Real-World Lessons from Enterprise Restructuring

The most fundamental and terrifying risks that cause more than 70% of enterprise restructuring projects (SMEs) in Vietnam to fail.

1. Denial – Postponing or refusing to acknowledge the crisis.
2. Unwillingness to share control / Reluctance to delegate power.
3. Unrealistic / non-transparent planning.
4. Poor handling of layoffs / downsizing (human resource management failures).
5. Non-compliance with specific legal requirements.
6. Advisors lacking real-world Vietnam experience.
7. Lack of transparency / conflicts of interest.
8. No monitoring & flexible adjustment during execution.
9. External risks (market, policy changes).
10. Lack of true leadership commitment (leadership buy-in).

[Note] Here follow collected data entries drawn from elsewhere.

(* ===== verification/Client.v ===== *)
(** * Client sessions (client/client.h, client/client.cc)

    A client's session starts with a Noise handshake (this enclave is the
    responder) and then decrypts requests and encrypts responses.  The
    manager owns the sessions, the key and its attestation. *)
From stdpp Require Import prelude gmap.
From S2P Require Import Prelude Errors Containers Util ClientTypes Minimums Database Msgs Noise.

Notation ClientID := Z.

Section client.
Context {NP : NoisePlatform} {MP : MsgPlatform} {EV : Env}.

Record Client := {
  hs_start_ : ClientHandshakeStart;
  hs_ : option HandshakeState;
  tx_ : option CipherState;
  rx_ : option CipherState;
  id_ : ClientID;
  authenticated_id_ : bytes }.

(** [id_gen] is the counter the IDs come from. *)
Definition Client_new (id_gen : Z) (authenticated_id : bytes) : Client * Z :=
  ({| hs_start_ := ClientHandshakeStart_default; hs_ := None; tx_ := None; rx_ := None;
      id_ := id_gen; authenticated_id_ := authenticated_id |}, id_gen ⊕ 1).

Definition Client_Init (c : Client) (dhstate : DHState) (attestation : Attestation) : Client * Error :=
  match noise_handshakestate_new_by_id client_protocol NOISE_ROLE_RESPONDER with
  | None => (c, Client_HandshakeState)
  | Some hs =>
  match noise_set_local_keypair hs dhstate with
  | None => (c, Client_CopyDHState)
  | Some hs =>
  match noise_handshakestate_start hs with
  | None => (c, Client_HandshakeStart)
  | Some hs =>
      let start := hs_start_ c in
      match noise_dhstate_get_public_key dhstate with
      | None => ({| c with hs_start_ := {| start with test_only_pubkey := replicate 32 0 |} |}, Client_ExtractPublicKey)
      | Some key =>
          ({| c with hs_start_ := {| test_only_pubkey := key; hs_evidence := evidence attestation;
                                     hs_endorsement := endorsements attestation |};
                     hs_ := Some hs |}, OK)
      end
  end end end.

(** [MovedHandshakeStart] moves the message out. *)
Definition MovedHandshakeStart (c : Client) : Client * ClientHandshakeStart :=
  ({| c with hs_start_ := ClientHandshakeStart_default |}, hs_start_ c).

Definition Handshaking (c : Client) : bool := bool_decide (is_Some (hs_ c)).

(** The handshake state changes in place, whatever comes of the call. *)
Definition FinishHandshake (c : Client) (data : bytes) : Client * (bytes * Error) :=
  match hs_ c, tx_ c, rx_ c with
  | Some hs, None, None =>
      if negb (bool_decide (noise_handshakestate_get_action hs = NOISE_ACTION_READ_MESSAGE))
      then (c, ([], Client_HandshakeState)) else
      match noise_handshakestate_read_message hs data with
      | None => (c, ([], Client_FinishReadHandshake))
      | Some hs =>
          let c := {| c with hs_ := Some hs |} in
          if negb (bool_decide (noise_handshakestate_get_action hs = NOISE_ACTION_WRITE_MESSAGE))
          then (c, ([], Client_HandshakeState)) else
          match noise_handshakestate_write_message hs with
          | None => (c, ([], Client_FinishWriteHandshake))
          | Some (buffer, hs) =>
              let c := {| c with hs_ := Some hs |} in
              if negb (bool_decide (noise_handshakestate_get_action hs = NOISE_ACTION_SPLIT))
              then (c, ([], Client_HandshakeState)) else
              match noise_handshakestate_split hs with
              | None => (c, ([], Client_FinishSplit))
              | Some (tx, rx) => ({| c with hs_ := None; tx_ := Some tx; rx_ := Some rx |}, (buffer, OK))
              end
          end
      end
  | _, _, _ => (c, ([], Client_HandshakeState))
  end.

(** [None]: [noise::Decrypt] or [Encrypt] left its buffer. *)
Definition DecryptRequest (c : Client) (data : bytes) (request : MessageLite) :
    option (Client * option MessageLite * Error) :=
  match hs_ c, tx_ c, rx_ c with
  | None, Some _, Some rx =>
      '(plaintext, err, rx) ← Decrypt rx data;
      let c := {| c with rx_ := Some rx |} in
      if negb (is_ok err) then Some (c, None, err) else
      match ParseDb request plaintext with
      | None => Some (c, None, Client_DecryptParse)
      | Some request => Some (c, Some request, OK)
      end
  | _, _, _ => Some (c, None, Client_DecryptState)
  end.

Definition EncryptResponse (c : Client) (response : MessageLite) : option (Client * (bytes * Error)) :=
  match hs_ c, tx_ c, rx_ c with
  | None, Some tx, Some _ =>
      match SerializeDb response with
      | None => Some (c, ([], Client_EncryptSerialize))
      | Some plaintext =>
          '(ciphertext, err, tx) ← Encrypt tx plaintext;
          Some ({| c with tx_ := Some tx |}, (ciphertext, err))
      end
  | _, _, _ => Some (c, ([], Client_EncryptState))
  end.

(** ** [ClientManager] *)
Record ClientManager := {
  cm_dhstate_ : option DHState;
  cm_attestation_ : Attestation;
  clients_ : gmap ClientID Client;
  id_gen : Z;            (* the process-wide counter *)
  keys_generated : nat;
  evidence_calls : nat }.

Definition NewDHState (n : nat) : option DHState := noise_dhstate_generate_keypair n.

Definition ClientManager_new (dhstate : option DHState) (keys evidence : nat) : ClientManager := {|
  cm_dhstate_ := dhstate; cm_attestation_ := Attestation_default; clients_ := ∅; id_gen := 1;
  keys_generated := keys; evidence_calls := evidence |}.

(** [ClientArgs]: [CloneDHState] of a null state is undefined behaviour. *)
Definition ClientArgs (m : ClientManager) : option (DHState * Attestation) :=
  d ← cm_dhstate_ m; Some (d, cm_attestation_ m).

Definition NewClient (m : ClientManager) (authenticated_id : bytes) : option (ClientManager * option ClientID * Error) :=
  let '(c, g) := Client_new (id_gen m) authenticated_id in
  let m := {| m with id_gen := g |} in
  '(dhstate, attestation) ← ClientArgs m;
  let '(c, err) := Client_Init c dhstate attestation in
  if negb (is_ok err) then Some (m, None, err) else
  Some ({| m with clients_ := <[id_ c := c]> (clients_ m) |}, Some (id_ c), OK).

Definition GetClient (m : ClientManager) (id : ClientID) : option Client := clients_ m !! id.

(** A call on a client the manager owns changes it in place. *)
Definition put_client (m : ClientManager) (id : ClientID) (c : Client) : ClientManager :=
  {| m with clients_ := <[id := c]> (clients_ m) |}.

Definition RemoveClient (m : ClientManager) (id : ClientID) : ClientManager * bool :=
  match clients_ m !! id with
  | None => (m, false)
  | Some _ => ({| m with clients_ := delete id (clients_ m) |}, true)
  end.

Definition GetAttestation (n : nat) (dhstate : DHState) (config : RaftGroupConfig) : Attestation * Error * nat :=
  match noise_dhstate_get_public_key dhstate with
  | None => (Attestation_default, Peers_NewKeyPublic, n)
  | Some key =>
      let att := {| att_public_key := key; att_group_config := Some config;
                    att_minimum_limits := []; att_minimum_values := [] |} in
      let '(a, err) := env_Evidence n att in (a, err, S n)
  end.

(** A failed key generation leaves a null state, which is then used. *)
Definition RotateKeyAndRefreshAttestation (m : ClientManager) (config : RaftGroupConfig) : option (ClientManager * Error) :=
  let dhstate := NewDHState (keys_generated m) in
  let m := {| m with keys_generated := S (keys_generated m) |} in
  d ← dhstate;
  let '(attestation, err, n) := GetAttestation (evidence_calls m) d config in
  let m := {| m with evidence_calls := n |} in
  if negb (is_ok err) then Some (m, err)
  else Some ({| m with cm_dhstate_ := Some d; cm_attestation_ := attestation |}, OK).

Definition RefreshAttestation (m : ClientManager) (config : RaftGroupConfig) : option (ClientManager * Error) :=
  '(d, _) ← ClientArgs m;
  let '(attestation, err, n) := GetAttestation (evidence_calls m) d config in
  let m := {| m with evidence_calls := n |} in
  if negb (is_ok err) then Some (m, err)
  else Some ({| m with cm_attestation_ := attestation; cm_dhstate_ := Some d |}, OK).
End client.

The following is a typical case illustrating the risks when Vietnamese family-owned enterprises access foreign capital without adequate preparation in governance, legal matters, and management culture. This case clearly demonstrates trust deficit (trust gap), lack of succession readiness, and the consequences of bilingual legal disputes in investment contracts.

1. Case Summary (Executive Summary)

  • Company: Joint Stock Company X (brand X, founded by Founder X in 1985).
  • Transaction: In [Month]/2018, Fund Y invested approximately 32.5 million USD (equivalent to 730–750 billion VND) to acquire about 34% of the shares.
  • Objectives: Professional restructuring, industrialization of product A manufacturing, and scale expansion.
  • Outcome: Only 6 months later (August 2018), both parties mutually terminated the cooperation “amicably” (no public litigation). Company X lost the opportunity for large-scale capital access and failed to achieve its restructuring goals.
  • Long-term Consequences: The company continued to incur prolonged losses and accumulated tax debt exceeding 51 billion VND (customs clearance procedures were frozen from November 10, 2025 to November 9, 2026). Founder X sold 100% of the shares to a new partner (approximately 2022–2023, though full payment has not been received). Founder X now holds only the honorary position of Chairman of the Honorary Council with no operational role. No family member has taken over the business legacy.

2. Background & Detailed Timeline

  • Before 2018: Company X was a successful family business (with a large market share in product A), but still operated under a founder-centric model.
  • 2018: Investment → disputes over contract terms (IRR 22%/year, penalty clause requiring transfer of ≥51% shares if KPIs were not met).
  • [Month]/2018: Founder X “appealed for help” to the Prime Minister → Fund Y halted the investment.
  • 2018–2025: The company faced severe financial difficulties, sustained losses, social insurance debt (3.7 billion VND as of March 2025), and accumulated tax arrears.
  • 2025: Sold 100% of shares (new partner assumed old debts), but the company still owed taxes → customs clearance procedures were frozen (November 2025). Founder X stated that “the debt is not related to the family” because all shares had been sold.

Nothing is more convincing than theoretical arguments that have been rigorously tested and validated through real-world experience. Therefore, VSIC will present to you objective evaluations and comparisons to verify the criteria we use when advising enterprises.



Unwillingness to Share Control or Relinquish Power (Control & Ego Issues) — this is truly the most fundamental, most common, and most dangerous characteristic in Vietnamese enterprises, especially SMEs and family-owned businesses (which account for approximately 80–90% of all private enterprises in Vietnam).

Consequences if not addressed (often leading to certain failure):


  • Short-term: Failure to attract capital (debt-to-equity swap, strategic investor) → cash depletion, rising bad debt → missing the moratorium protection under the 2025 Law.
  • Medium-term: Unrealistic restructuring plan (because the founder does not allow the advisor/new CEO to take operational control) → creditors lose confidence, court rejects rehabilitation.
  • Long-term: Gradual enterprise decline → forced distressed sale, founder loses the family legacy (as in the case of Company X), or full liquidation bankruptcy.
  • Statistics show: Many real estate and manufacturing SMEs in 2024–2026 failed because founders delayed debt swaps → leading to equity dilution and forced sale of projects/subsidiaries at low prices during the worst possible timing.
  • Early acknowledgment & mindset change (Weeks 1–4, High Priority).
  • Family discussions & succession planning (Months 1–3). Small-scale trials to reduce fear (Months 2–6).
  • Smart legal structuring (Months 3–6, with M&A lawyers).
  • Hire independent advisors & benchmarking (Week 1 – ongoing).
  • Monitoring & flexible adjustment (Continuous).
  • Persistence with the defined objectives. Only change when there are major/serious deviations from the original plan, and such changes must be consulted and discussed with an experienced consulting team.